ARTISTdirect invited Piers to introduce the video from his new track “Bring Down The Wall”, with a view to sharing the inception, the creation, and the full realization of an artist who’s humble but possesses far-reaching vision.
Piers Faccini: “I come from immigrant roots, my grandparents and great grandparents were Italians, Irish, Polish Jews and Romany gypsies. They were either economic migrants or refugees who eventually found a home and a new life in Britain.
Today the walls have gone up across the world, times are harder for those of us most in need. I wrote “Bring Down The Wall” because of who I am and where I come from; to do otherwise would be to dishonor their memory and their struggle. Brexit and the US election have only made the nature of the song more relevant.

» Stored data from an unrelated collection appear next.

Definition proto_find : method :=
  fun args =>
    let conditions := arg 0 args in
    let options := arg 1 args in
    h <- getStore ;;
    let (h, options) := if truthy options then (h, options) else alloc h (plain []) in
    _ <- putStore h ;;
    h <- lift (setProp h options "limit" (VNum 1)) ;;
    _ <- putStore h ;;
    promise <- search [conditions; options] ;;
    andThen promise firstRow.

Definition find : method := bindCallback proto_find.

Definition proto_findByPk : method :=
  fun args => find [arg 0 args; arg 1 args].

Definition findByPk : method := bindCallback proto_findByPk.

(** [BaseModel.prototype.remove] and [BaseModel.prototype.delete] are one
    function; the constructor wraps [delete] only. *)
Definition remove : method :=
  fun args =>
    let conditions := arg 0 args in
    h <- getStore ;;
    let sql := format E h "DELETE FROM ??" [VStr (table this)] in
    where_ <- lift (compileConditions h conditions) ;;
    query (sql +:+ where_).

Definition delete : method := bindCallback remove.

(** lib/base.js, [validate]. *)
Definition validate (data constraints : value) : M value :=
  constraints <-
    match constraints with
    | VBool true => ret (Base.constraints this)
    | _ =>
        let constraints2 := constraints in
        h <- getStore ;;
        hc <- lift (Underscore.clone h (Base.constraints this)) ;;
        let (h, constraints) := hc in
        _ <- putStore h ;;
        _ <- forEach (Underscore.eachKeys h constraints2) (fun key =>
               h <- getStore ;;
               let value := Underscore.valueAt h constraints2 (fst key) in
               target <- lift (getProp h constraints (fst key)) ;;
               h <- lift (Underscore.extend h target value) ;;
               putStore h) ;;
        ret constraints
    end ;;
  h <- getStore ;;
  let (fresh, errors) := validateJs E h data constraints in
  _ <- putStore (h ++ fresh) ;;
  ret errors.

Definition proto_insert : method :=
  fun args =>
    let data := arg 0 args in
    let constraints := arg 1 args in
    _ <- (if truthy constraints then
            errors <- validate data constraints ;;
            if truthy errors then throw (DbError "validition" errors) else ret tt
          else ret tt) ;;
    h <- getStore ;;
    let (h, data) := Underscore.pick h data (Underscore.keys h (Base.constraints this)) in
    _ <- putStore h ;;
    query (format E h "INSERT INTO ?? SET ?" [VStr (table this); data]).

Definition insert : method := bindCallback proto_insert.
(** The test a string filter is on a text column, if the database takes
    it: [LIKE] with the pattern of the value, [=] for [equals]. *)
Definition stringTest (op : StringOp) (v : string) : option (string -> bool) :=
  match op with
  | stringEquals => Some (fun s => sameText P s v)
  | _ => LIKE P (likePattern op v)
  end.

(** What makes a query fail: a bound that is not a finite number, that
    is not a 32-bit integer on the [Int] column [visitCount], or that is
    an invalid date; an operand of a string filter that is not a string;
    a pattern the database rejects. A key whose value is undefined counts
    as absent. *)
Definition validFilter (w : FieldWhere) : bool :=
  match filter w with
  | NumberFilter _ (Fin q) =>
      (String.eqb (key w) "totalSpend" && finiteDouble q) ||
      (String.eqb (key w) "visitCount" && isInt32 q)
  | NumberFilter _ _ => false
  | DateTimeFilter _ (Time _) => String.eqb (key w) "lastVisit"
  | DateTimeFilter _ InvalidDate => false
  | DateTimeRange (Time _) (Some (Time _)) => String.eqb (key w) "lastVisit"
  | DateTimeRange (Time _) None => String.eqb (key w) "lastVisit"
  | DateTimeRange _ _ => false
  | StringFilter op (VString v) =>
      String.eqb (key w) "email" &&
      match stringTest op v with Some _ => true | None => false end
  | StringFilter _ VUndefined => String.eqb (key w) "email"
  | StringFilter _ _ => false
  end.

Definition holds (w : FieldWhere) (c : Customer) : bool :=
  match filter w with
  | NumberFilter op (Fin bound) =>
      if String.eqb (key w) "totalSpend" then compareQ op (totalSpend c) bound
      else if String.eqb (key w) "visitCount"
           then compareQ op (inject_Z (visitCount c)) bound
      else false
  | DateTimeFilter op (Time bound) =>
      match lastVisit c with
      | Some t => String.eqb (key w) "lastVisit" && compareZ op t bound
      | None => false
      end
  | DateTimeRange (Time start) end_ =>
      match lastVisit c with
      | Some t =>
          String.eqb (key w) "lastVisit" && (start <=? t) &&
          match end_ with
          | Some (Time e) => t <=? e
          | Some InvalidDate => false
          | None => true
          end
      | None => false
      end
  | StringFilter op (VString v) =>
      String.eqb (key w) "email" &&
      match stringTest op v with
      | Some test => test (email c)
      | None => false
      end
  | StringFilter op VUndefined => String.eqb (key w) "email"
  | _ => false
  end.

Definition validWhere (w : CustomerWhere) : bool :=
  match w with
  | AND ws => forallb validFilter ws
  | OR ws => forallb validFilter ws
  | Single f => validFilter f
  end.

(** [AND: []] matches every row and [OR: []] none. *)
Definition matches (w : CustomerWhere) (c : Customer) : bool :=
  match w with
  | AND ws => forallb (fun f => holds f c) ws
  | OR ws => existsb (fun f => holds f c) ws
  | Single f => holds f c
  end.

(** [prisma.customer.findMany({ where })] *)
Definition findMany (w : CustomerWhere) (db : Db) : result (list Customer) :=
  if validWhere w then Ok (List.filter (matches w) (customer db))
  else Throw PrismaClientError.
(** * azkaban_cli.azkaban: the [Azkaban] session manager

    A shallow embedding of [src/azkaban_cli/azkaban.py].  The class holds a
    private pair [(__host, __session_id)]; [login] fills it from the server's
    answer, [logout] clears it, and [upload], [schedule] and [execute] send one
    request each once a session is held.

    Everything the methods do to the outside (requests, log records, the zip
    archive) is recorded in a chronological trace, so that statements such as
    "no request is sent" or "the archive is removed before the answer is read"
    are statements about that trace. *)

From stdpp Require Import gmap strings list.
From Equations Require Import Equations.
From Stdlib Require Import Ascii String.

(** ** Python values

    The values that reach the class: [None], and whatever [Response.json()]
    can produce.  [JFloat m e] stands for the double [m * 2^e]; the class only
    stores, logs and compares values, so no arithmetic on them is needed. *)

#[warnings="-register-all"]
Inductive pyval : Type :=
| JNull
| JBool (b : bool)
| JInt (n : Z)
| JFloat (m e : Z)
| JStr (s : string)
| JArr (l : list pyval)
| JObj (d : gmap string pyval).

(** [bool(v)], as used by [if not v]. *)
Definition truthy (v : pyval) : bool :=
  match v with
  | JNull => false
  | JBool b => b
  | JInt n => negb (Z.eqb n 0)
  | JFloat m _ => negb (Z.eqb m 0)
  | JStr s => negb (String.eqb s "")
  | JArr l => negb (bool_decide (l = []))
  | JObj d => negb (bool_decide (d = ∅))
  end.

I made the video for “Bring Down The Wall” with the Swiss director and animator Cyril Gfeller, I wrote the script and Cyril animated and cut out all of the sequences and we directed it together. We had the idea of combining animated sequences of photo collage with filmed video of me that would then be printed out frame by frame and re photographed. Stylistically the video was inspired by collages of the Dadaist and Surrealist movements and by artists like Raoul Haussman or Joseph Cornwell.
One of the most important themes along with different representations of walls or borders was the migrant boat that drifts through the length of the video.
I filled the boat with cut out photographs of people taken mostly from old family archives along with some vintage portrait photographs that I came across.
The men and monsters in the bowler hats who try to eat the migrants were initially modeled on Donald Trump but in the we decided to transform that figure into a more symbolic one, almost like an old fashioned British banker in his bowler hat, making and spewing arms and money.
All the animated sequences of photo collage as well as the filmed video of me were printed out frame by frame and cut out by hand, captured and then animated.”